(* ===== verification/Trader.v ===== *)
(** * The trader controller ([src/trader/trader_controller.h],
    [src/trader/trader_controller.cpp])

    The information its thread shares with the trade receiver
    ([SharedTradeInfo], every method under its mutex), the test that decides
    whether an order may be sent, and one round of [run_all_in_memory]. *)

From stdpp Require Import gmap.
From S2P Require Import Prelude Double Bytes Config Types BlockQueue.
#[local] Open Scope Z_scope.

(** ** [SharedTradeInfo] *)
Record SharedTradeInfo := mkSharedTradeInfo {
  sliding_window_start : list Z;
  hooked_trade : list (gmap Z Z);
}.

Definition new_SharedTradeInfo (cfg : Config) (in_hooked_trade : list (gmap Z Z)) : SharedTradeInfo :=
  mkSharedTradeInfo (replicate (Z.to_nat (stock_num cfg)) 1) in_hooked_trade.

Definition update_sliding_window_start (s : SharedTradeInfo) (stock_code new_sliding_window_start : Z)
    : outcome SharedTradeInfo :=
  i ← int_sub stock_code 1;
  start ← array_get (sliding_window_start s) i;
  _ ← cassert (new_sliding_window_start >=? start);
  l ← array_set (sliding_window_start s) i new_sliding_window_start;
  Done (mkSharedTradeInfo l (hooked_trade s)).

Definition get_sliding_window_start (s : SharedTradeInfo) (stock_code : Z) : outcome Z :=
  i ← int_sub stock_code 1;
  array_get (sliding_window_start s) i.

Definition update_if_hooked (s : SharedTradeInfo) (stock_code trade_idx volume : Z)
    : outcome SharedTradeInfo :=
  i ← int_sub stock_code 1;
  m ← array_get (hooked_trade s) i;
  match m !! trade_idx with
  | None => Done s
  | Some v =>
      _ ← cassert (v =? -1);
      l ← array_set (hooked_trade s) i (<[trade_idx := volume]> m);
      Done (mkSharedTradeInfo (sliding_window_start s) l)
  end.

Definition get_hooked_volume (s : SharedTradeInfo) (stock_code trade_idx : Z) : outcome Z :=
  i ← int_sub stock_code 1;
  m ← array_get (hooked_trade s) i;
  match m !! trade_idx with
  | Some v => Done v
  | None => Fault AssertFailed
  end.

(** ** [TraderController] *)
Record TraderController := mkTraderController {
  price_limits : list (list double);
  hook : list (gmap Z HookTarget);
  sorted_order_structs : list (list SortStruct);
  oim : OrderInfoMatrix;
  next_sorted_struct_idx : list Z;
}.

(** The price limits of stock [t]: [price_limits[k][t]]. *)
Definition price_limit (tc : TraderController) (k t : Z) : outcome double :=
  l ← array_get (price_limits tc) k;
  array_get l t.

(** [check_order]: whether the order may be sent, and the order as the test
    leaves it. *)
Definition check_order (tc : TraderController) (s : SharedTradeInfo) (order : Order)
    (order_id_upper_limits stk_code_minus_one : Z) : outcome (bool * Order) :=
  if o_order_id order >=? order_id_upper_limits then Done (false, order)
  else
    h ← array_get (hook tc) stk_code_minus_one;
    '(ready, order) ←
      match h !! o_order_id order with
      | None => Done (true, order)
      | Some ht =>
          v ← get_hooked_volume s (target_stk_code ht) (target_trade_idx ht);
          if v =? -1 then Done (false, order)
          else if v >? arg ht then Done (true, set_o_type order (-1))
          else Done (true, order)
      end;
    if negb ready then Done (false, order)
    else if o_type order =? 0 then
      lo ← price_limit tc 0 stk_code_minus_one;
      if dlt (o_price order) lo then Done (true, set_o_type order (-1))
      else
        hi ← price_limit tc 1 stk_code_minus_one;
        if dgt (o_price order) hi then Done (true, set_o_type order (-1))
        else Done (true, order)
    else Done (true, order).

Section run.
Context (cfg : Config).
Implicit Types (tc : TraderController).

(** The inner loop of [run_all_in_memory] for stock [t], from index [ss_idx]
    of its sorted orders on ([structs] are those from there).  The other
    threads may change the shared information between two tests: [info i] is
    what the test of the order at index [i] sees. *)
Fixpoint collect_orders tc (info : Z -> SharedTradeInfo) (t order_id_limits : Z)
    (structs : list SortStruct) (ss_idx : Z) : outcome (list Order * Z) :=
  match structs with
  | [] => Done ([], ss_idx)
  | ss :: structs =>
      order ← generate_order (stock_num cfg) (oim tc) (t + 1) ss
                (loader_nx_matrix cfg) (loader_ny_matrix cfg) (loader_nz_matrix cfg);
      '(ok, order) ← check_order tc (info ss_idx) order order_id_limits t;
      if negb ok then Done ([], ss_idx)
      else
        '(orders, ss_idx) ← collect_orders tc info t order_id_limits structs (ss_idx + 1);
        Done (order :: orders, ss_idx)
  end.

(** The body of the loop over the stocks; [start_info] is what
    [get_sliding_window_start] sees. *)
Definition collect_stock tc (start_info : SharedTradeInfo) (info : Z -> SharedTradeInfo) (t : Z)
    : outcome (list Order * TraderController) :=
  start ← get_sliding_window_start start_info (t + 1);
  order_id_limits ← int_add start (sliding_window_size cfg);
  ss_idx ← array_get (next_sorted_struct_idx tc) t;
  structs ← array_get (sorted_order_structs tc) t;
  '(orders, ss_idx') ← collect_orders tc info t order_id_limits (drop (Z.to_nat ss_idx) structs) ss_idx;
  l ← array_set (next_sorted_struct_idx tc) t ss_idx';
  Done (orders, mkTraderController (price_limits tc) (hook tc) (sorted_order_structs tc) (oim tc) l).

Fixpoint collect_stocks tc (obs : Z -> SharedTradeInfo * (Z -> SharedTradeInfo)) (n : nat) (t : Z)
    : outcome (list Order * TraderController) :=
  match n with
  | O => Done ([], tc)
  | S n =>
      '(orders, tc) ← collect_stock tc (obs t).1 (obs t).2 t;
      '(rest, tc) ← collect_stocks tc obs n (t + 1);
      Done (orders ++ rest, tc)
  end.

(** [for (auto& order : order_to_send) order_senders_[idx]->put_order(order)];
    a full queue makes the thread wait. *)
Fixpoint put_orders `{Fifo Q Order} (queues : list Q) (orders : list Order) : attempt (list Q) :=
  match orders with
  | [] => Ran (Done queues)
  | order :: orders =>
      match int_mod (o_stk_code order) (exchange_num cfg) with
      | Fault f => Ran (Fault f)
      | Done idx =>
          match array_get queues idx with
          | Fault f => Ran (Fault f)
          | Done q =>
              match fifo_put q order with
              | Blocked => Blocked
              | Ran (Fault f) => Ran (Fault f)
              | Ran (Done q) =>
                  match array_set queues idx q with
                  | Fault f => Ran (Fault f)
                  | Done queues => put_orders queues orders
                  end
              end
          end
      end
  end.

(** One round of the [while (work_flag)] loop up to the sends: the orders to
    send. *)
Definition collect_round tc (obs : Z -> SharedTradeInfo * (Z -> SharedTradeInfo))
    : outcome (list Order * TraderController) :=
  collect_stocks tc obs (Z.to_nat (stock_num cfg)) 0.
End run.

## Requirement
After reading the lines above, reproduce them all exactly.

## Completed task
(* ===== verification/Trader.v ===== *)
(** * The trader controller ([src/trader/trader_controller.h],
    [src/trader/trader_controller.cpp])

    The information its thread shares with the trade receiver
    ([SharedTradeInfo], every method under its mutex), the test that decides
    whether an order may be sent, and one round of [run_all_in_memory]. *)

From stdpp Require Import gmap.
From S2P Require Import Prelude Double Bytes Config Types BlockQueue.
#[local] Open Scope Z_scope.

(** ** [SharedTradeInfo] *)
Record SharedTradeInfo := mkSharedTradeInfo {
  sliding_window_start : list Z;
  hooked_trade : list (gmap Z Z);
}.

Definition new_SharedTradeInfo (cfg : Config) (in_hooked_trade : list (gmap Z Z)) : SharedTradeInfo :=
  mkSharedTradeInfo (replicate (Z.to_nat (stock_num cfg)) 1) in_hooked_trade.

Definition update_sliding_window_start (s : SharedTradeInfo) (stock_code new_sliding_window_start : Z)
    : outcome SharedTradeInfo :=
  i ← int_sub stock_code 1;
  start ← array_get (sliding_window_start s) i;
  _ ← cassert (new_sliding_window_start >=? start);
  l ← array_set (sliding_window_start s) i new_sliding_window_start;
  Done (mkSharedTradeInfo l (hooked_trade s)).

Definition get_sliding_window_start (s : SharedTradeInfo) (stock_code : Z) : outcome Z :=
  i ← int_sub stock_code 1;
  array_get (sliding_window_start s) i.

Definition update_if_hooked (s : SharedTradeInfo) (stock_code trade_idx volume : Z)
    : outcome SharedTradeInfo :=
  i ← int_sub stock_code 1;
  m ← array_get (hooked_trade s) i;
  match m !! trade_idx with
  | None => Done s
  | Some v =>
      _ ← cassert (v =? -1);
      l ← array_set (hooked_trade s) i (<[trade_idx := volume]> m);
      Done (mkSharedTradeInfo (sliding_window_start s) l)
  end.

Definition get_hooked_volume (s : SharedTradeInfo) (stock_code trade_idx : Z) : outcome Z :=
  i ← int_sub stock_code 1;
  m ← array_get (hooked_trade s) i;
  match m !! trade_idx with
  | Some v => Done v
  | None => Fault AssertFailed
  end.

(** ** [TraderController] *)
Record TraderController := mkTraderController {
  price_limits : list (list double);
  hook : list (gmap Z HookTarget);
  sorted_order_structs : list (list SortStruct);
  oim : OrderInfoMatrix;
  next_sorted_struct_idx : list Z;
}.

(** The price limits of stock [t]: [price_limits[k][t]]. *)
Definition price_limit (tc : TraderController) (k t : Z) : outcome double :=
  l ← array_get (price_limits tc) k;
  array_get l t.

(** [check_order]: whether the order may be sent, and the order as the test
    leaves it. *)
Definition check_order (tc : TraderController) (s : SharedTradeInfo) (order : Order)
    (order_id_upper_limits stk_code_minus_one : Z) : outcome (bool * Order) :=
  if o_order_id order >=? order_id_upper_limits then Done (false, order)
  else
    h ← array_get (hook tc) stk_code_minus_one;
    '(ready, order) ←
      match h !! o_order_id order with
      | None => Done (true, order)
      | Some ht =>
          v ← get_hooked_volume s (target_stk_code ht) (target_trade_idx ht);
          if v =? -1 then Done (false, order)
          else if v >? arg ht then Done (true, set_o_type order (-1))
          else Done (true, order)
      end;
    if negb ready then Done (false, order)
    else if o_type order =? 0 then
      lo ← price_limit tc 0 stk_code_minus_one;
      if dlt (o_price order) lo then Done (true, set_o_type order (-1))
      else
        hi ← price_limit tc 1 stk_code_minus_one;
        if dgt (o_price order) hi then Done (true, set_o_type order (-1))
        else Done (true, order)
    else Done (true, order).

Section run.
Context (cfg : Config).
Implicit Types (tc : TraderController).

(** The inner loop of [run_all_in_memory] for stock [t], from index [ss_idx]
    of its sorted orders on ([structs] are those from there).  The other
    threads may change the shared information between two tests: [info i] is
    what the test of the order at index [i] sees. *)
Fixpoint collect_orders tc (info : Z -> SharedTradeInfo) (t order_id_limits : Z)
    (structs : list SortStruct) (ss_idx : Z) : outcome (list Order * Z) :=
  match structs with
  | [] => Done ([], ss_idx)
  | ss :: structs =>
      order ← generate_order (stock_num cfg) (oim tc) (t + 1) ss
                (loader_nx_matrix cfg) (loader_ny_matrix cfg) (loader_nz_matrix cfg);
      '(ok, order) ← check_order tc (info ss_idx) order order_id_limits t;
      if negb ok then Done ([], ss_idx)
      else
        '(orders, ss_idx) ← collect_orders tc info t order_id_limits structs (ss_idx + 1);
        Done (order :: orders, ss_idx)
  end.

(** The body of the loop over the stocks; [start_info] is what
    [get_sliding_window_start] sees. *)
Definition collect_stock tc (start_info : SharedTradeInfo) (info : Z -> SharedTradeInfo) (t : Z)
    : outcome (list Order * TraderController) :=
  start ← get_sliding_window_start start_info (t + 1);
  order_id_limits ← int_add start (sliding_window_size cfg);
  ss_idx ← array_get (next_sorted_struct_idx tc) t;
  structs ← array_get (sorted_order_structs tc) t;
  '(orders, ss_idx') ← collect_orders tc info t order_id_limits (drop (Z.to_nat ss_idx) structs) ss_idx;
  l ← array_set (next_sorted_struct_idx tc) t ss_idx';
  Done (orders, mkTraderController (price_limits tc) (hook tc) (sorted_order_structs tc) (oim tc) l).

Fixpoint collect_stocks tc (obs : Z -> SharedTradeInfo * (Z -> SharedTradeInfo)) (n : nat) (t : Z)
    : outcome (list Order * TraderController) :=
  match n with
  | O => Done ([], tc)
  | S n =>
      '(orders, tc) ← collect_stock tc (obs t).1 (obs t).2 t;
      '(rest, tc) ← collect_stocks tc obs n (t + 1);
      Done (orders ++ rest, tc)
  end.

(** [for (auto& order : order_to_send) order_senders_[idx]->put_order(order)];
    a full queue makes the thread wait. *)
Fixpoint put_orders `{Fifo Q Order} (queues : list Q) (orders : list Order) : attempt (list Q) :=
  match orders with
  | [] => Ran (Done queues)
  | order :: orders =>
      match int_mod (o_stk_code order) (exchange_num cfg) with
      | Fault f => Ran (Fault f)
      | Done idx =>
          match array_get queues idx with
          | Fault f => Ran (Fault f)
          | Done q =>
              match fifo_put q order with
              | Blocked => Blocked
              | Ran (Fault f) => Ran (Fault f)
              | Ran (Done q) =>
                  match array_set queues idx q with
                  | Fault f => Ran (Fault f)
                  | Done queues => put_orders queues orders
                  end
              end
          end
      end
  end.

(** One round of the [while (work_flag)] loop up to the sends: the orders to
    send. *)
Definition collect_round tc (obs : Z -> SharedTradeInfo * (Z -> SharedTradeInfo))
    : outcome (list Order * TraderController) :=
  collect_stocks tc obs (Z.to_nat (stock_num cfg)) 0.
End run.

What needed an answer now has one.